Other witnesses include one of the four consecrated women who take care of the pope's apartment, a monsignor in the Vatican secretary of state, the No. 2 Swiss Guard commander and the head of the Vatican police force.

Judge Giuseppe Dalla Torre set the next hearing for Tuesday, when Gabriele will be questioned. He said he thought the whole trial could be wrapped up in four more hearings.

Gabriele faces up to four years in prison if he is convicted. He has already asked to be pardoned by the pope, something most Vatican watchers say is a given.

Gabriele, 46, appeared calm but tense during the 2 hour, 15 minute hearing, frequently crossing his hands or clasping them in his lap. He wore a light gray suit and tie.

He sat alone on a bench on one side of the courtroom, following the proceedings impassively. During a break in the hearing, he chatted with his attorney, Cristiana Arru, and greeted journalists with a nod and a smile as he entered and exited.

Arru raised a series of objections at the start of the hearing, only some of which were accepted by the court. One concerned two jailhouse conversations Gabriele had with the head of the Vatican police force without his lawyers present. The judges declared both inadmissible. The content isn't public.

Arru also sought access to the report of a commission of cardinals appointed by the pope to investigate the leaks alongside Vatican magistrates. The court denied the request.

The attorney for co-defendant Claudio Sciarpelletti successfully petitioned to have his client's trial separated from that of Gabriele. Sciarpelletti wasn't in the court Saturday and his trial date wasn't set.
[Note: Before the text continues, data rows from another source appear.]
(** X3. Whatever the static buffer held, [byte_to_bitstring] leaves in it
    eight characters '0' or '1' followed by the untouched ninth byte, and
    the eight characters are the binary digits of the byte, most significant
    first: reading them back in base 2 gives the byte. *)
Theorem byte_to_bitstring_digits (buffer : list Z) (val : Z) :
  length buffer = 9%nat ->
  let r := byte_to_bitstring buffer val in
  length r = 9%nat
  /\ Forall (fun c => c = 0x30 \/ c = 0x31) (take 8 r)
  /\ r !! 8%nat = buffer !! 8%nat
  /\ foldl (fun acc c => 2 * acc + (c - 0x30)) 0 (take 8 r) = to_uint8 val.
Proof.
  intros Hlen.
  do 9 (destruct buffer as [| ? buffer]; [discriminate |]).
  destruct buffer; [| discriminate].
  cbv zeta. rewrite byte_to_bitstring_bytes.
  assert (Hv : 0 <= to_uint8 val < 256) by (apply Z.mod_pos_bound; lia).
  generalize dependent (to_uint8 val). intros v Hv.
  split; [reflexivity |]. cbn [take lookup list_lookup].
  pose (P := fun v =>
    forallb (fun c => (c =? 0x30) || (c =? 0x31))
      [ 0x30 + Z.land (Z.shiftr v 7) 1; 0x30 + Z.land (Z.shiftr v 6) 1;
        0x30 + Z.land (Z.shiftr v 5) 1; 0x30 + Z.land (Z.shiftr v 4) 1;
        0x30 + Z.land (Z.shiftr v 3) 1; 0x30 + Z.land (Z.shiftr v 2) 1;
        0x30 + Z.land (Z.shiftr v 1) 1; 0x30 + Z.land (Z.shiftr v 0) 1 ]
    && (foldl (fun acc c => 2 * acc + (c - 0x30)) 0
      [ 0x30 + Z.land (Z.shiftr v 7) 1; 0x30 + Z.land (Z.shiftr v 6) 1;
        0x30 + Z.land (Z.shiftr v 5) 1; 0x30 + Z.land (Z.shiftr v 4) 1;
        0x30 + Z.land (Z.shiftr v 3) 1; 0x30 + Z.land (Z.shiftr v 2) 1;
        0x30 + Z.land (Z.shiftr v 1) 1; 0x30 + Z.land (Z.shiftr v 0) 1 ] =? v)).
  assert (HP : P v = true) by (apply every_byte; [vm_compute; reflexivity | exact Hv]).
  unfold P in HP. apply andb_true_iff in HP. destruct HP as [H1 H2].
  split; [| split; [reflexivity | apply Z.eqb_eq; exact H2]].
  rewrite forallb_forall in H1. apply Forall_forall. intros c Hc.
  apply list_elem_of_In in Hc. specialize (H1 c Hc).
  apply orb_true_iff in H1. destruct H1 as [H1 | H1]; apply Z.eqb_eq in H1; auto.
Qed.

(** X3, on the first call and as a C string: the string returned for the
    byte 0xA5. *)
Lemma byte_to_bitstring_digits_witness :
  length static_buffer = 9%nat
  /\ c_string (byte_to_bitstring static_buffer 0xA5)
     = [0x31; 0x30; 0x31; 0x30; 0x30; 0x31; 0x30; 0x31]
  /\ foldl (fun acc c => 2 * acc + (c - 0x30)) 0
       (take 8 (byte_to_bitstring static_buffer 0xA5)) = to_uint8 0xA5.
Proof.
  split; [reflexivity |]. split; [reflexivity |].
  exact (proj2 (proj2 (proj2 (byte_to_bitstring_digits static_buffer 0xA5 eq_refl)))).
Defined.

Lemma clamp_ordered_bounds_witness :
  -127 <= 127
  /\ clamp 300 (-127) 127 = 127 /\ clamp (-128) (-127) 127 = -127 /\ clamp 5 (-127) 127 = 5
  /\ -127 <= clamp 300 (-127) 127 <= 127.
Proof.
  split; [lia |]. split; [reflexivity |]. split; [reflexivity |]. split; [reflexivity |].
  exact (proj1 (clamp_ordered_bounds 300 (-127) 127 ltac:(lia))).
Defined.

Lemma clamp_inverted_bounds_witness :
  3 < 10 /\ clamp 5 10 3 = 3 /\ clamp 2 10 3 = 10.
Proof.
  split; [lia |].
  split; [exact (clamp_inverted_bounds 5 10 3 ltac:(lia))
         | exact (clamp_inverted_bounds 2 10 3 ltac:(lia))].
Defined.

(** ** include/serial.c *)

(** X4. For a size within the array, [serial_write] puts on the line the
    first [size] bytes of the buffer, in their order, and returns [size];
    for a size of zero or less it writes nothing and returns 0. *)
Theorem serial_write_prefix (buffer : list Z) (size : Z) :
  size <= sizeof buffer ->
  serial_write buffer size = (take (Z.to_nat size) buffer, Z.max 0 size)
  /\ (0 <= size -> length (serial_write buffer size).1 = Z.to_nat size
                   /\ (serial_write buffer size).2 = size)
  /\ (size <= 0 -> serial_write buffer size = ([], 0)).
Proof.
  intros H. unfold sizeof in H. unfold serial_write.
  rewrite write_loop_take by lia. rewrite drop_0.
  split; [reflexivity |]. split.
  - intros H0. cbn [fst snd]. rewrite length_take. split; lia.
  - intros H0. replace (Z.to_nat size) with 0%nat by lia.
    replace (Z.max 0 size) with 0 by lia. reflexivity.
Qed.

Lemma serial_write_prefix_witness :
  2 <= sizeof [0x4D; 0x5A; 0x00]
  /\ serial_write [0x4D; 0x5A; 0x00] 2 = ([0x4D; 0x5A], 2).
Proof.
  split; [unfold sizeof; cbn; lia |].
  exact (proj1 (serial_write_prefix [0x4D; 0x5A; 0x00] 2 ltac:(unfold sizeof; cbn; lia))).
Defined.
(** ** Errors of connectBlock in addBlock *)

(** X21.  How [addBlock] treats an error of [connectBlock].  An error that
    is not a rule error is returned with the DAG as [connectBlock] left it.
    A rule error marks the node: when the database takes the writes, the
    same error is returned, the validate-failed bit is set in the status of
    the node, in the store and in the block index of the database, and
    neither the block count nor any other status changes. *)
Lemma addBlock_marks_rule_errors
    (env : Connect.Collaborators) (dag dag1 : Connect.BlockDAG)
    (node : Ghostdag.BlockNode) (block : UTXO.Block)
    (selectedParentAnticone : list Ghostdag.BlockNode) (flags : N) (err : error) :
  Connect.connectBlock env dag node block selectedParentAnticone
    ((N.land flags Connect.BFFastAdd =? Connect.BFFastAdd)
     || Connect.KnownValid (Connect.NodeStatus (Connect.blockNodeStore dag) node))
  = (dag1, Err err) ->
  let r := Connect.addBlock env dag node block selectedParentAnticone flags in
  let failed := N.lor (Connect.NodeStatus (Connect.blockNodeStore dag1) node)
                  Connect.StatusValidateFailed in
  (asRuleError err = None -> r = (dag1, Err err))
  /\ (asRuleError err <> None ->
      (forall op, Connect.ioError env op = None) ->
      r.2 = Err err
      /\ Connect.statuses (Connect.blockNodeStore r.1)
         = <[Ghostdag.hash node := failed]> (Connect.statuses (Connect.blockNodeStore dag1))
      /\ Connect.blockIndexBucket (Connect.databaseContext r.1) !! Ghostdag.hash node
         = Some failed
      /\ Connect.otherBuckets (Connect.databaseContext r.1)
         = Connect.otherBuckets (Connect.databaseContext dag1)
      /\ Connect.blockCount r.1 = Connect.blockCount dag1).
Proof.
  intros Hconnect r failed. subst r. unfold Connect.addBlock. rewrite Hconnect.
  split.
  - by intros ->.
  - intros Hrule Hio. destruct (asRuleError err) as [code|]; [|done].
    unfold Connect.flushBlockNodeStore, Connect.NewTx, Connect.FlushToDB, Connect.Commit.
    rewrite !Hio. cbn. split; [done|]. split; [done|]. split; [|done].
    do 2 apply lookup_union_Some_l. apply map_lookup_filter_Some. split.
    + apply lookup_insert_eq.
    + cbn. set_solver.
Qed.

(** The block of [nodeD], whose header carries a wrong commitment. *)
Lemma addBlock_marks_rule_errors_witness :
  let r := Connect.addBlock Connect.passingCollaborators Connect.smallDAG
             Ghostdag.nodeD Connect.blockD [] 0 in
  let failed := N.lor (Connect.NodeStatus (Connect.blockNodeStore Connect.smallDAG)
                         Ghostdag.nodeD) Connect.StatusValidateFailed in
  (asRuleError (Wrapped "error verifying UTXO" (RuleError ErrBadUTXOCommitment)) = None ->
   r = (Connect.smallDAG,
        Err (Wrapped "error verifying UTXO" (RuleError ErrBadUTXOCommitment))))
  /\ (asRuleError (Wrapped "error verifying UTXO" (RuleError ErrBadUTXOCommitment))
      <> None ->
      (forall op, Connect.ioError Connect.passingCollaborators op = None) ->
      r.2 = Err (Wrapped "error verifying UTXO" (RuleError ErrBadUTXOCommitment))
      /\ Connect.statuses (Connect.blockNodeStore r.1)
         = <[Ghostdag.hash Ghostdag.nodeD := failed]>
             (Connect.statuses (Connect.blockNodeStore Connect.smallDAG))
      /\ Connect.blockIndexBucket (Connect.databaseContext r.1)
           !! Ghostdag.hash Ghostdag.nodeD
         = Some failed
      /\ Connect.otherBuckets (Connect.databaseContext r.1)
         = Connect.otherBuckets (Connect.databaseContext Connect.smallDAG)
      /\ Connect.blockCount r.1 = Connect.blockCount Connect.smallDAG).
Proof.
  apply (addBlock_marks_rule_errors Connect.passingCollaborators Connect.smallDAG
           Connect.smallDAG Ghostdag.nodeD Connect.blockD [] 0).
  by vm_compute.
Defined.

(** X22.  When [connectBlock] fails with a rule error and the database
    refuses one of the writes that would record it, [addBlock] returns the
    error of the database in place of the rule error; the validate-failed
    bit is set in the store, and the database is as it was. *)
Lemma addBlock_flush_failure_hides_rule_error
    (env : Connect.Collaborators) (dag dag1 : Connect.BlockDAG)
    (node : Ghostdag.BlockNode) (block : UTXO.Block)
    (selectedParentAnticone : list Ghostdag.BlockNode) (flags : N) (err : error)
    (failing : Connect.DBOp) :
  Connect.connectBlock env dag node block selectedParentAnticone
    ((N.land flags Connect.BFFastAdd =? Connect.BFFastAdd)
     || Connect.KnownValid (Connect.NodeStatus (Connect.blockNodeStore dag) node))
  = (dag1, Err err) ->
  asRuleError err <> None ->
  Connect.ioError env failing <> None ->
  let r := Connect.addBlock env dag node block selectedParentAnticone flags in
  (exists op ioErr, Connect.ioError env op = Some ioErr /\ r.2 = Err ioErr)
  /\ Connect.NodeStatus (Connect.blockNodeStore r.1) node
     = N.lor (Connect.NodeStatus (Connect.blockNodeStore dag1) node)
         Connect.StatusValidateFailed
  /\ Connect.databaseContext r.1 = Connect.databaseContext dag1.
Proof.
  intros Hconnect Hrule Hfailing r. subst r. unfold Connect.addBlock. rewrite Hconnect.
  destruct (asRuleError err) as [code|]; [|done].
  assert (Hstatus : Connect.NodeStatus
                      (Connect.SetStatusFlags node Connect.StatusValidateFailed
                         (Connect.blockNodeStore dag1)) node
                    = N.lor (Connect.NodeStatus (Connect.blockNodeStore dag1) node)
                        Connect.StatusValidateFailed).
  { unfold Connect.NodeStatus at 1. cbn. by rewrite lookup_insert_eq. }
  unfold Connect.flushBlockNodeStore, Connect.NewTx, Connect.FlushToDB, Connect.Commit.
  destruct (Connect.ioError env Connect.OpNewTx) as [e1|] eqn:H1; cbn.
  { split; [by exists Connect.OpNewTx, e1 | done]. }
  destruct (Connect.ioError env Connect.OpFlushBlockNodeStore) as [e2|] eqn:H2; cbn.
  { split; [by exists Connect.OpFlushBlockNodeStore, e2 | done]. }
  destruct (Connect.ioError env Connect.OpCommit) as [e3|] eqn:H3; cbn.
  { split; [by exists Connect.OpCommit, e3 | done]. }
  destruct failing; congruence.
Qed.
Neither Gabriele's wife nor any of his three children attended the hearing. Space for the public was limited; eight of the 18 seats were taken up by the journalists who followed the proceedings and then briefed the rest of the Vatican press corps afterward.

The courtroom itself was spare, with wood paneling along the walls, a gilded crest of the Holy See in the ceiling, a photograph of Benedict over the prosecutor's chair and a crucifix over the chair of the presiding judge. It's located in a four-story palazzo tucked behind St. Peter's Basilica in the Vatican gardens.

Security was relaxed, with the guards at the tribunal entrance mostly concerned that none of the press or public brought in any recording devices: They even checked pens to make sure they couldn't record, and sequestered cell phones into safe boxes. No television or still cameras were allowed, except for Vatican media which filmed the first moments at the start of the hearing.

Given the content of the leaks and the Vatican's penchant for secrecy, the fact that the trial was open to the public and media might seem unusual. In fact, such trials in the Vatican's civil and penal tribunal are routinely public. They just don't happen very often or attract much attention. The Vatican's ecclesial courts on the other hand, which handle marriage annulments, clerical sex abuse cases and other matters of church law, remain firmly off-limits to outsiders.

In some ways, the willingness of the Vatican to proceed with the trial at all is an indication of its efforts to show new transparency in its inner workings. Benedict could have pardoned Gabriele as soon as he was arrested or charged, precluding any trial from getting off the ground. Instead he allowed the trial to go ahead, evidence of the "courage" the Vatican is showing to be more transparent, Vatican spokesman the Rev. Federico Lombardi has said.

He called such transparency unprecedented for the Vatican and likened it to the Holy See's recent decision to submit its financial institutions to outside scrutiny by the Council of Europe's Moneyval committee.